YOUR GOAL: Could you print exactly the lines of the listing below, starting at the line that has "overflow : list toid;" and ending at the line that has "Definition BUCKET_BIT (n", and only those lines?

STORED DATA:
= = = =

Lemma calls_effect P s s' m : timeout_calls P s s' -> clock_ok s m ->
  exists m', clock_ok s' m' /\ same_tick s s' /\
    (forall t e, m' !! t = Some e -> m !! t = Some e \/ s.(curr_tick) < e) /\
    (forall t, ~ P t -> m' !! t = m !! t).
Proof.
  intros Hc. revert m. induction Hc as [s|s1 s2 s3 H1 _ IH]; intros m Hok.
  - exists m. split; [done|]. split; [done|]. split; [by left|done].
  - destruct (call_effect _ _ _ _ H1 Hok) as (m2 & Hok2 & (E1 & E2 & E3) & Hsub & Hsame).
    destruct (IH m2 Hok2) as (m3 & Hok3 & (F1 & F2 & F3) & Hsub3 & Hsame3).
    exists m3. split; [done|]. split; [split; [congruence|split; congruence]|]. split.
    + intros t e Ht. rewrite <- E1. destruct (Hsub3 t e Ht) as [Ht2|]; [|by right].
      rewrite E1. by apply Hsub.
    + intros t Ht. by rewrite Hsame3, Hsame.
Qed.

Lemma calls_weaken (P Q : toid -> Prop) s s' : (forall t, P t -> Q t) ->
  timeout_calls P s s' -> timeout_calls Q s s'.
Proof.
  intros HPQ. apply rtc_subrel. intros s1 s2 [to f timeout s0|to s0|n s0]; constructor; auto.
Qed.

(** One turn of the loop: the ticks to the next expiry, capped. *)
Lemma advance_step s m : clock_ok s m -> not_before (s.(curr_tick) + 1) m ->
  0 < s.(announce_remaining) < 2 ^ 32 -> s.(curr_tick) + s.(announce_remaining) <= MAX_TICK ->
  let gap := tq_next_gap s.(curr_tick) s.(queue) in
  let dt := if s.(announce_remaining) <? u32 gap then i32 s.(announce_remaining) else gap in
  0 < dt <= s.(announce_remaining) /\ dt <= INT32_MAX /\ not_before (s.(curr_tick) + dt) m.
Proof.
  intros (Hq & _) Hn Hr Hmax gap dt.
  destruct (tq_next_gap_law _ _ _ Hq Hn) as [[-> E]|(t & e & Ht & Hmin & E)]; fold gap in E.
  - unfold dt. rewrite E. unfold INT32_MAX. change (u32 (2 ^ 31 - 1)) with (2 ^ 31 - 1).
    destruct (Z.ltb_spec s.(announce_remaining) (2 ^ 31 - 1)); [rewrite i32_small by lia|].
    + split; [lia|]. split; [lia|]. by intros ? ?.
    + split; [lia|]. split; [lia|]. by intros ? ?.
  - pose proof (Hn _ _ Ht). assert (Hg : 0 < gap <= INT32_MAX) by (unfold INT32_MAX in *; lia).
    unfold dt. rewrite u32_small by (unfold INT32_MAX in *; lia).
    destruct (Z.ltb_spec s.(announce_remaining) gap); unfold INT32_MAX in *;
      [rewrite i32_small by lia|]; (split; [lia|]); (split; [lia|]);
      intros t' e' Ht'; specialize (Hmin _ _ Ht'); lia.
Qed.

Lemma add_fn to f timeout s t : t <> to -> (z_add_timeout to f timeout s).2.(fn) t = s.(fn) t.
Proof.
  intros Ht. unfold z_add_timeout. destruct (timeout =? K_FOREVER); [done|].
  destruct (if Z_IS_TIMEOUT_RELATIVE timeout then _ else _) as [[d tk] te]. destruct (tq_insert _ _ _ _) as [q b].
  assert (E : forall x : toid -> nat, x = upd to f s.(fn) -> x t = s.(fn) t) by (intros x ->; by rewrite upd_ne).
  destruct (_ && _); by apply E.
Qed.
(* ===== verification/TimeoutBucket.v ===== *)
(** The bucketed timeout queue, kernel/timeout_bucket.h
    (TIMEOUT_BACKEND_BUCKET).

    Timeouts of the current window of [BUCKET_LISTS] ticks sit in one list per
    tick, later ones in an overflow list sorted by expiry; a bitmap tells the
    non-empty buckets.  A node's [dticks] is its bucket index or, in the overflow
    list, its absolute expiry.  [BUCKET_LISTS] is [2 ^ k] with [k <= 6], as the
    build asserts; the bitmap is 32 or 64 bits wide accordingly. *)

From S2P Require Import Prelude MathExtras Timeout TimeoutOrder.
From stdpp Require Import gmap.
#[local] Open Scope Z_scope.

Record buckets := Buckets {
  bucket : Z -> list toid;
  overflow : list toid;
  bucket_bits : Z;
  cursor_base : Z;
  dticks : toid -> Z
}.

Section bucket.
Context (k : Z).

Definition BUCKET_LISTS : Z := 2 ^ k.
Definition BUCKET_MASK : Z := BUCKET_LISTS - 1.
Definition BITMAP_W : Z := if BUCKET_LISTS <=? 32 then 32 else 64.
Definition bucket_bits_ctz (x : Z) : Z :=
  if BUCKET_LISTS <=? 32 then u32_count_trailing_zeros x else u64_count_trailing_zeros x.
Definition BUCKET_BIT (n : Z) : Z := bit n mod 2 ^ BITMAP_W.

Definition timeout_bucket_init (dt : toid -> Z) : buckets := Buckets (fun _ => []) [] 0 0 dt.

Definition overflow_head (q : buckets) : option toid := head q.(overflow).

Definition earliest_gap (curr_tick : Z) (q : buckets) : Z :=
  let cur_off := curr_tick .& BUCKET_MASK in
  let gap :=
    if cur_off <? BUCKET_LISTS - 1 then
      let ahead := q.(bucket_bits) .& (((2 ^ BITMAP_W - 1) .<< (cur_off + 1)) mod 2 ^ BITMAP_W) in
      if negb (ahead =? 0) then bucket_bits_ctz ahead - cur_off else INT64_MAX
    else INT64_MAX in
  if gap =? INT64_MAX then
    match overflow_head q with
    | Some t => i64 (q.(dticks) t - curr_tick)
    | None => gap
    end
  else gap.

= = = =

FINISHED TASK:
  overflow : list toid;
  bucket_bits : Z;
  cursor_base : Z;
  dticks : toid -> Z
}.

Section bucket.
Context (k : Z).

Definition BUCKET_LISTS : Z := 2 ^ k.
Definition BUCKET_MASK : Z := BUCKET_LISTS - 1.
Definition BITMAP_W : Z := if BUCKET_LISTS <=? 32 then 32 else 64.
Definition bucket_bits_ctz (x : Z) : Z :=
  if BUCKET_LISTS <=? 32 then u32_count_trailing_zeros x else u64_count_trailing_zeros x.
Definition BUCKET_BIT (n : Z) : Z := bit n mod 2 ^ BITMAP_W.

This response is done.